The Trojan saga was not the only mythic cycle with which ancient mythology and mythography dealt. The Greek city of Thebes was the cite of a rich variety of myths, some of them dealing with the foundation of the city, others with the ill-starred house of Labdacus (the Oedipus saga), and others with the arrival of the god Dionysus. Other mythic cycles concern the family of Deucalion, Labors of Heracles, the voyage of the Argonauts, to name a few.
These and other cycles had been organized into a chronological continuum before Ovid composed the Metamorphoses, and his arrangement of topics reflects this organization. Like Apollodorus, he begins with theogonic material and then passes to human affairs. But Apollodorus pays a lot of attention to the very early heroic period in Arcadia, Argos and the Peloponnesus - stories that express Greek views about their national origins at the local and the Panhellenic levels, as we have seen - and to the myths of Athens, which in the classical period established itself as the most important center through which earlier Greek culture was transmitted to later times. Ovid does not ignore this material, but he does deal with it in a rather summary fashion. Beginning with the story of the flood in Book 1, Ovid fashions a somewhat miscellaneous sequence of stories. OF the major episodes in Books 1 and 2 (Apollo and Daphne, Io, Phaethon, Callisto, The Raven and the Crow, Ocyrhoe, Battus, Aglauros, and Europa), only three (Io, Callisto, and Europa) follow the pattern that we find in Apollodorus. The others represent Ovid's arbitrary insertion of external material into the established sequence. This represents a kind of violation of an established structural principle, similar to the violation of the poem's book-by-book structure at the end of Book 1, where the stroy of Phaethon, which has really just begun at that point, runs over into Book 2.
What is the effect of these structural violations? We can point to at least 2:
Theban material formally occupies almost all of books 3 and 4. Notably, however, a great deal of material that we know from other sources is omitted by Ovid. Notably, the name of Oedipus does not occur in the Metamorphoses. Nor does the story of the seven against Thebes or other famous Theban stories. In fact, Ovid's Theban saga is framed by the figure of Cadmus, who arrives at the site of Thebes and founds the city at the beginning of Book 3, and who dies near the end of Book 4.
This treatment of Theban material is notably different from the treatment of Arcadian and Argive material in Books 1-2, as is the respect that Ovid now begins to show for boundaries between books.

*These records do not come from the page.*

(* ===== verification/Notify.v ===== *)
(** * Notify: the class flags of keyspace notifications

    [src/server/notify.h] and [src/server/notify.cpp]: the
    [notify-keyspace-events] string as a 32-bit mask, its parser and the
    canonical string [CONFIG GET] rebuilds from the mask. *)

From Stdlib Require Import ZArith Lia.
From stdpp Require Import base list numbers option strings.
From S2P Require Import Prelude.

Module Notify.

Definition kKeyspace : Z := Z.shiftl 1 0.
Definition kKeyevent : Z := Z.shiftl 1 1.
Definition kGeneric : Z := Z.shiftl 1 2.
Definition kString : Z := Z.shiftl 1 3.
Definition kList : Z := Z.shiftl 1 4.
Definition kSet : Z := Z.shiftl 1 5.
Definition kHash : Z := Z.shiftl 1 6.
Definition kZset : Z := Z.shiftl 1 7.
Definition kExpired : Z := Z.shiftl 1 8.
Definition kEvicted : Z := Z.shiftl 1 9.
Definition kStream : Z := Z.shiftl 1 10.
Definition kModule : Z := Z.shiftl 1 11.
Definition kNew : Z := Z.shiftl 1 12.
Definition kKeyMiss : Z := Z.shiftl 1 13.
Definition kClassA : Z := Z.shiftl 1 14.
Definition kClassO : Z := Z.shiftl 1 15.
Definition kClassC : Z := Z.shiftl 1 16.
Definition kClassS : Z := Z.shiftl 1 17.
Definition kClassT : Z := Z.shiftl 1 18.
Definition kClassI : Z := Z.shiftl 1 19.
Definition kClassV : Z := Z.shiftl 1 20.

Definition kAll : Z :=
  foldl Z.lor kGeneric
    [kString; kList; kSet; kHash; kZset; kExpired; kEvicted; kStream; kModule; kClassA; kClassO; kClassC].

(** The character of a literal of length one. *)
Definition ch (s : string) : Z := str s !!! 0%nat.

Definition bitFor (c : Z) : Z :=
  if c =? ch "A" then kAll else if c =? ch "K" then kKeyspace else if c =? ch "E" then kKeyevent
  else if c =? ch "g" then kGeneric else if c =? ch "$" then kString else if c =? ch "l" then kList
  else if c =? ch "s" then kSet else if c =? ch "h" then kHash else if c =? ch "z" then kZset
  else if c =? ch "x" then kExpired else if c =? ch "e" then kEvicted else if c =? ch "t" then kStream
  else if c =? ch "d" then kModule else if c =? ch "n" then kNew else if c =? ch "m" then kKeyMiss
  else if c =? ch "a" then kClassA else if c =? ch "o" then kClassO else if c =? ch "c" then kClassC
  else if c =? ch "S" then kClassS else if c =? ch "T" then kClassT else if c =? ch "I" then kClassI
  else if c =? ch "V" then kClassV else 0.

Fixpoint parse_loop (spec : bytes) (flags : Z) : option Z :=
  match spec with
  | [] => Some flags
  | c :: spec =>
      let bit := bitFor c in
      if bit =? 0 then None else parse_loop spec (Z.lor flags bit)
  end.

Definition parseFlags (spec : bytes) : option Z := parse_loop spec 0.

Definition kInAlias : list (Z * Z) :=
  [(kGeneric, ch "g"); (kString, ch "$"); (kList, ch "l"); (kSet, ch "s"); (kHash, ch "h"); (kZset, ch "z");
   (kExpired, ch "x"); (kEvicted, ch "e"); (kStream, ch "t"); (kModule, ch "d"); (kNew, ch "n");
   (kClassA, ch "a"); (kClassO, ch "o"); (kClassC, ch "c")].

Definition kOutsideAlias : list (Z * Z) :=
  [(kClassS, ch "S"); (kClassT, ch "T"); (kClassI, ch "I"); (kClassV, ch "V");
   (kKeyspace, ch "K"); (kKeyevent, ch "E"); (kKeyMiss, ch "m")].

Fixpoint spell (flags : Z) (table : list (Z * Z)) : bytes :=
  match table with
  | [] => []
  | (bit, c) :: table => (if Z.land flags bit =? 0 then [] else [c]) ++ spell flags table
  end.

Definition formatFlags (flags : Z) : bytes :=
  (if Z.land flags kAll =? kAll then [ch "A"] else spell flags kInAlias) ++ spell flags kOutsideAlias.

Example canonical_order : (formatFlags <$> parseFlags (str "KEA")) = Some (str "AKE").
Proof. reflexivity. Qed.

(** ** Parsing what was spelled *)

(** A table is spelled in letters that stand for its single bits. *)
Definition table_ok (table : list (Z * Z)) : Prop :=
  Forall (fun '(bit, c) => bitFor c = bit /\ exists k, 0 <= k /\ bit = Z.shiftl 1 k) table.

Definition mask (table : list (Z * Z)) : Z := foldr (fun '(bit, _) m => Z.lor bit m) 0 table.

Lemma land_single_bit f k :
  0 <= k -> Z.land f (Z.shiftl 1 k) = if Z.testbit f k then Z.shiftl 1 k else 0.
Proof.
  intros Hk. apply Z.bits_inj'. intros i Hi. rewrite Z.land_spec.
  assert (Z.testbit (Z.shiftl 1 k) i = (i =? k)) as Hb.
  { rewrite Z.shiftl_1_l, Z.pow2_bits_eqb by done. apply Z.eqb_sym. }
  rewrite Hb. destruct (Z.eqb_spec i k) as [->|Hne].
  - rewrite andb_true_r. destruct (Z.testbit f k); [by rewrite Hb|by rewrite Z.testbit_0_l].
  - rewrite andb_false_r. destruct (Z.testbit f k); [|by rewrite Z.testbit_0_l].
    by rewrite Hb.
Qed.

Lemma parse_loop_app a b flags :
  parse_loop (a ++ b) flags = f ← parse_loop a flags; parse_loop b f.
Proof.
  revert flags. induction a as [|c a IH]; intros flags; [done|]. cbn [app parse_loop]. case_if; [done|]. apply IH.
Qed.

Lemma parse_spell f table acc :
  table_ok table -> parse_loop (spell f table) acc = Some (Z.lor acc (Z.land f (mask table))).
Proof.
  intros Ht. revert acc. induction Ht as [|[bit c] table (Hc & k & Hk & ->) _ IH]; intros acc.
  { cbn. by rewrite Z.land_0_r, Z.lor_0_r. }
  assert (Z.shiftl 1 k <> 0) by (rewrite Z.shiftl_1_l; apply Z.pow_nonzero; lia).
  cbn [spell mask foldr]. fold (mask table). rewrite Z.land_lor_distr_r, land_single_bit by done.
  destruct (Z.testbit f k).
  - rewrite (proj2 (Z.eqb_neq _ 0)) by done. cbn [app parse_loop]. rewrite Hc.
    rewrite (proj2 (Z.eqb_neq _ 0)) by done. by rewrite IH, Z.lor_assoc.
  - change (0 =? 0) with true. cbn [app]. by rewrite IH, Z.lor_0_l.
Qed.

Lemma tables_ok : table_ok kInAlias /\ table_ok kOutsideAlias.
Proof.
  split; unfold table_ok, kInAlias, kOutsideAlias; repeat constructor; try reflexivity;
    (eexists; split; [|reflexivity]; lia).
Qed.

(** Every class a parsed string can set. *)
Definition known : Z := Z.ones 21.

(** [CONFIG GET] reports flags that mean what was set. For every mask of
    known classes, parsing the canonical string gives back the mask, except
    that when the alias [A] stands for all its classes the new-key class [n],
    which the alias neither includes nor spells, is dropped. *)
Theorem flags_round_trip flags :
  Z.land flags known = flags ->
  parseFlags (formatFlags flags) =
  Some (if Z.land flags kAll =? kAll then Z.ldiff flags kNew else flags).
Proof.
  intros Hk. destruct tables_ok as [Hin Hout]. unfold parseFlags, formatFlags. rewrite parse_loop_app.
  assert (flags = Z.lor (Z.land flags (mask kInAlias)) (Z.land flags (mask kOutsideAlias))) as Hsplit.
  { rewrite <- Z.land_lor_distr_r. by rewrite <- Hk at 1. }
  destruct (Z.eqb_spec (Z.land flags kAll) kAll) as [Ha|Ha].
  - change (parse_loop [ch "A"] 0) with (Some kAll). cbn [mbind option_bind]. rewrite parse_spell by done.
    f_equal. rewrite <- Ha, <- Z.land_lor_distr_r.
    change (Z.lor kAll (mask kOutsideAlias)) with (Z.ldiff known kNew).
    rewrite Z.ldiff_land, Z.land_assoc, Hk. by rewrite Z.ldiff_land.
  - rewrite parse_spell by done. cbn [mbind option_bind]. rewrite parse_spell by done.
    by rewrite Z.lor_0_l, <- Hsplit.
Qed.

Lemma flags_round_trip_witness :
  parseFlags (formatFlags (Z.lor kAll (Z.lor kNew kKeyspace))) = Some (Z.lor kAll kKeyspace).
Proof. apply (flags_round_trip (Z.lor kAll (Z.lor kNew kKeyspace))). reflexivity. Defined.

End Notify.
(* ===== verification/McpTools.v ===== *)
(** * McpTools: the tools behind the MCP session

    [src/mcp/tools.h] and [src/mcp/tools.cpp]: the mapping of replies to JSON
    and the six tools, over the blocking client. The tools are an instance of
    the interface the protocol layer relies on, and in read-only mode nothing
    that writes or administers is ever handed to the socket. *)

From Stdlib Require Import ZArith Lia.
Set Warnings "-register-all".
From stdpp Require Import base list numbers gmap option strings.
From S2P Require Import Prelude Encoding Strings Double Strtod Dtoa ZSetValue Resp Reply RespClient Json McpProtocol CommandTable.
Import RespClient.RespClient Json.Json Protocol.

Module McpTools.

(** What the client hands over. *)
Abbreviation reply := Reply.Reply.Reply.

Definition kScanHardCap : Z := 10000.
Definition kScanDefault : Z := 100.
Definition kScanPageCount : Z := 500.
Definition kScanMaxPages : Z := 10000.

(** ** Schemas *)

Definition textSchema (description : bytes) : json := sets (sets obj "type" (text_of "string")) "description" (String description).
Definition numberSchema (description : bytes) : json := sets (sets obj "type" (text_of "integer")) "description" (String description).

Definition objectSchema (properties : json) (required : list bytes) : json :=
  sets (sets (sets obj "type" (text_of "object")) "properties" properties) "required" (foldl (fun req r => push req (String r)) arr required).

Definition toolDescriptor (name description : bytes) (schema : json) : json :=
  sets (sets (sets obj "name" (String name)) "description" (String description)) "inputSchema" schema.

(** ** Arguments *)

(** The text of a scalar; [None] for the other values. *)
Definition scalar (v : json) : option bytes :=
  if isString v then Some (asString v) else if isNumber v then Some (Dtoa.d2string (asNumber v))
  else if isBool v then Some (if asBool v then str "1" else str "0") else None.

(** The argument and whether it is there. *)
Definition stringArg (args : json) (key : bytes) : bytes * bool :=
  match find args key with
  | None => ([], false)
  | Some v => (default [] (scalar v), negb (Json.isNull v))
  end.

(** [c_str()]: what C sees of a string. *)
Definition c_str (s : bytes) : bytes := fst (Strtod.span (fun c => negb (c =? 0)) s).

(** [std::strtol] in base ten: the value, saturated to the width of [long], and
    the text after the number, which is the whole text if there is none. *)
Definition strtol (s : bytes) : Z * bytes :=
  let '(negative, s') := Strtod.take_sign (snd (Strtod.span Strtod.isspace s)) in
  match Strtod.span Strtod.isdigit s' with
  | ([], _) => (0, s)
  | (ds, rest) => let v := dec_val 0 ds in (Z.max (- 2 ^ 63) (Z.min (2 ^ 63 - 1) (if negative then - v else v)), rest)
  end.

(** ** Replies as JSON *)

Definition str_of (r : reply) : option bytes :=
  match r with
  | Reply.SimpleString s | Reply.Error s | Reply.Bulk s | Reply.BigNumber s | Reply.Verbatim s => Some s
  | _ => None
  end.

Definition elements_of (r : reply) : list reply :=
  match r with Reply.Array l | Reply.Set_ l | Reply.Push l | Reply.Map l => l | _ => [] end.

(** The member [str] of a reply that was read into a fresh object. *)
Definition text_of_reply (r : reply) : bytes := default [] (str_of r).

Definition string_key (r : reply) : bool :=
  match r with Reply.SimpleString _ | Reply.Bulk _ | Reply.Verbatim _ => true | _ => false end.

(** Every first element of a pair. *)
Fixpoint keys_are_strings (l : list reply) : bool :=
  match l with
  | k :: _ :: l => string_key k && keys_are_strings l
  | _ => true
  end.

Definition noted (binary : bool) (s : bytes) : bool := binary || negb (isValidUtf8 s).

(** The loops over the elements; [binary] is an in-out parameter, and an odd
    last element is passed over. *)
Section Elements.
Variable convert : reply -> bool -> json * bool.

Fixpoint each (l : list reply) (out : json) (binary : bool) : json * bool :=
  match l with
  | [] => (out, binary)
  | e :: l => let '(v, binary) := convert e binary in each l (push out v) binary
  end.

Fixpoint fields (l : list reply) (out : json) (binary : bool) : json * bool :=
  match l with
  | k :: v :: l =>
      let key := text_of_reply k in
      let '(v, binary) := convert v (noted binary key) in fields l (set out (sanitiseUtf8 key) v) binary
  | _ => (out, binary)
  end.

Fixpoint pairs (l : list reply) (out : json) (binary : bool) : json * bool :=
  match l with
  | k :: v :: l =>
      let '(k, binary) := convert k binary in
      let '(v, binary) := convert v binary in pairs l (push out (push (push arr k) v)) binary
  | _ => (out, binary)
  end.
End Elements.

Fixpoint replyToJson (r : reply) (binary : bool) {struct r} : json * bool :=
  let text s := (String (sanitiseUtf8 s), noted binary s) in
  match r with
  | Reply.SimpleString s | Reply.Error s | Reply.Bulk s | Reply.BigNumber s => text s
  | Reply.Verbatim s => text (if (4 <? length s)%nat then drop 4 s else s)
  | Reply.Integer n => (Number (Double.of_int64 n), binary)
  | Reply.Double d => (Number d, binary)
  | Reply.Boolean b => (Bool b, binary)
  | Reply.Null => (Null, binary)
  | Reply.Array l | Reply.Set_ l | Reply.Push l => each replyToJson l arr binary
  | Reply.Map l => if keys_are_strings l then fields replyToJson l obj binary else pairs replyToJson l arr binary
  end.

(** ** Results *)

Definition failure (t : bytes) : ToolResult := mkResult t true.
Definition success (payload : json) : ToolResult := mkResult (serialise payload) false.

Definition sizeCommandFor (type : bytes) : option bytes :=
  if type =b? str "string" then Some (str "STRLEN") else if type =b? str "list" then Some (str "LLEN")
  else if type =b? str "hash" then Some (str "HLEN") else if type =b? str "set" then Some (str "SCARD")
  else if type =b? str "zset" then Some (str "ZCARD") else if type =b? str "stream" then Some (str "XLEN") else None.

Definition connection_failed (error : bytes) : ToolResult := failure (str "connection failed: " ++ error).

(** ** The link *)

Record RedisTools := mkTools { host_ : bytes; port_ : Z; db_ : Z; read_only_ : bool; conn_ : link }.

Definition with_conn (t : RedisTools) (l : link) : RedisTools := mkTools (host_ t) (port_ t) (db_ t) (read_only_ t) l.
(* ===== verification/Keyspace.v ===== *)
(** * Keyspace: what the data commands promise

    The abstract keyspace a client sees: values up to their encoding, each with
    an optional deadline. [sim] relates it to the tables of a database, the
    reply and the announcements of a handler's state; [wp] is the
    weakest-precondition predicate in which handlers are verified, with one
    rule per primitive of [Command.v]. *)

From Stdlib Require Import ZArith Lia.
Set Warnings "-register-all".
From stdpp Require Import base list numbers gmap option strings.
From S2P Require Import Prelude Encoding Strings Listpack MapSpec Dict HashValue ZSetValue SetValue ListValue Db Object Reply Notify CommandTable Command.
Import Command.

Module Keyspace.

Inductive aval :=
  | AStr (s : bytes) | AList (l : list bytes) | AHash (h : gmap bytes bytes) | ASet (X : gset bytes)
  | AZSet (l : list (bytes * Z)).

Definition atype (a : aval) : ObjType :=
  match a with AStr _ => OString | AList _ => OList | AHash _ => OHash | ASet _ => OSet | AZSet _ => OZSet end.

Definition acount (a : aval) : nat :=
  match a with AStr _ => 1 | AList l => length l | AHash h => size h | ASet X => size X | AZSet l => length l end.

(** The empty collection of a type. *)
Definition aempty (t : ObjType) : aval :=
  match t with OString => AStr [] | OList => AList [] | OHash => AHash ∅ | OSet => ASet ∅ | OZSet => AZSet [] end.

Abbreviation keyspace := (gmap bytes (aval * option Z)).

(** Every key that a client sees: an entry without a deadline never dies. *)
Definition alive (t : Z) (e : option Z) : bool := match e with Some w => t <? w | None => true end.
Definition survivors (t : Z) (K : keyspace) : keyspace := filter (fun kv => alive t (snd (snd kv)) = true) K.
Fixpoint saveScored (l : list (bytes * Z)) : option bytes :=
  match l with
  | [] => Some []
  | (m, s) :: l => out ← saveString m; rest ← saveScored l; Some (out ++ saveBinaryDouble s ++ rest)
  end.

Definition count {A} (l : list A) : Z := Z.of_nat (length l).

Definition saveObjectBody (value : Object.value D) : option bytes :=
  match Object.type_ value with
  | OString => saveString (Object.stringValue value)
  | OList =>
      list ← Object.list_ value;
      nodes ← saveNodes (ListValue.nodes_ list);
      Some (saveLen (count (ListValue.nodes_ list)) ++ nodes)
  | OSet =>
      set ← Object.set_ value;
      match SetValue.encoding_ set with
      | EIntSet => saveString (IntSet.toBytes (SetValue.intset_ set))
      | EListPack => appendListpackBytes (SetValue.listpack_ set)
      | _ =>
          let members := SetValue.members set in
          out ← saveStrings members;
          Some (saveLen (count members) ++ out)
      end
  | OHash =>
      hash ← Object.hash value;
      match HashValue.encoding_ hash with
      | EListPack => appendListpackBytes (HashValue.listpack_ hash)
      | _ =>
          let flat := HashValue.flatten hash in
          out ← saveStrings flat;
          Some (saveLen (count flat / 2) ++ out)
      end
  | OZSet =>
      zset ← Object.zset value;
      match ZSetValue.encoding_ zset with
      | EListPack => appendListpackBytes (ZSetValue.listpack_ zset)
      | _ =>
          all ← ZSetValue.all zset;
          out ← saveScored (rev all);
          Some (saveLen (count all) ++ out)
      end
  end.

(** What [make...()] leaves in the union, then the assignment through it. *)
Definition with_list (l : ListValue.t) : Object.value D := Object.mk OList EEmbStr (Object.DList l) 0.
Definition with_set (s : SetValue.t D) : Object.value D := Object.mk OSet EEmbStr (Object.DSet s) 0.
Definition with_hash (h : HashValue.t D) : Object.value D := Object.mk OHash EEmbStr (Object.DHash h) 0.
Definition with_zset (z : ZSetValue.t D) : Object.value D := Object.mk OZSet EEmbStr (Object.DZSet z) 0.

Definition loadNode (packs : list bytes) : parser (list bytes) :=
  container ← readLen;
  if container =? kNodePlain then
    element ← readString max_alloc;
    mret (packs ++ [Listpack.append Listpack.new element])
  else if negb (container =? kNodePacked) then refuse
  else
    node ← readListpack;
    if (Listpack.numElements node =? 0)%nat then refuse else mret (packs ++ [node]).

Definition loadMember (s : SetValue.t D) : parser (SetValue.t D) :=
  member ← readString max_alloc;
  '(s, _) ← lift (SetValue.add s member);
  mret s.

The Theban material begins with the beginning of Book 3 and the arrival of Cadmus in Thebes. The story of Europa concludes with the end of that book. The beginning of Book 4 returns our attention to Cadmus, and the Theban saga, as noted above, eventually concludes with his death later in the book. This is a much more orderly structural approach than what we saw in Books 1 and 2.
It also seems significant that the Theban saga is about the foundation, rise to greatness, and ultimate collapse of a city. As we have seen, mythic discourse often equates the structure, stability, and governance of the cosmos with that of the state. In the Metamorphoses, the emergence of cosmic order out of chaos results very soon in the establishment of an elaborate political structure, the city of Thebes. In a poem that extends from the dim antiquity of Greek myth to recent historical events in the modern Roman state, the story of Thebes' rise and fall would seem to be full of implication for Rome as well.
As was noted above, Ovid's handling of the Theban saga is quite curtailed. He does not even mention the name of Oedipus, who is from our perspective one of the most imposing figures of Greek mythology. We have seen that earlier Greek treatments of the Oedipus story differ from what a modern reader might expect, focussing not on the psychological implications of the incest motif, but rather (as is also true of other myths) on the theme of the generational curse, the problem of human knowledge, and the inevitability of divine retribution. Ovid does not even tell the story; is he then even less interested in the incest motif than his Greek predecessors?
This is obviously not the case, since incest figures prominently in at least two important stories: that of Byblis in Book 9 and that of Myrrha in Book 10. It is intstructive top compare Ovid's handling of these incest stories in comparison to that of Oedipus and to Ovid's telling of the loves of the gods. In both types of comparative story, the transgressor is male (a powerful god forces himself sexually on a less powerful goddess or mortal woman; a son murders his father and marries his mother). In Ovid's incest stories, however, the transgressor is female: Byblis falls in love with her brother Caunus, Myrrha with her father Cinyras. These stories do not easily conform to any universal psychological principle that would tie them to the Oedipus story, nor do they agree with the Ovidian stories that figure female characters is passive in matters of love. On the other hand, it may be important that in the loves of the gods and in the incest stories, Ovid is consistent in representing the female characters as suffering because of someone's lust, even if it is their own.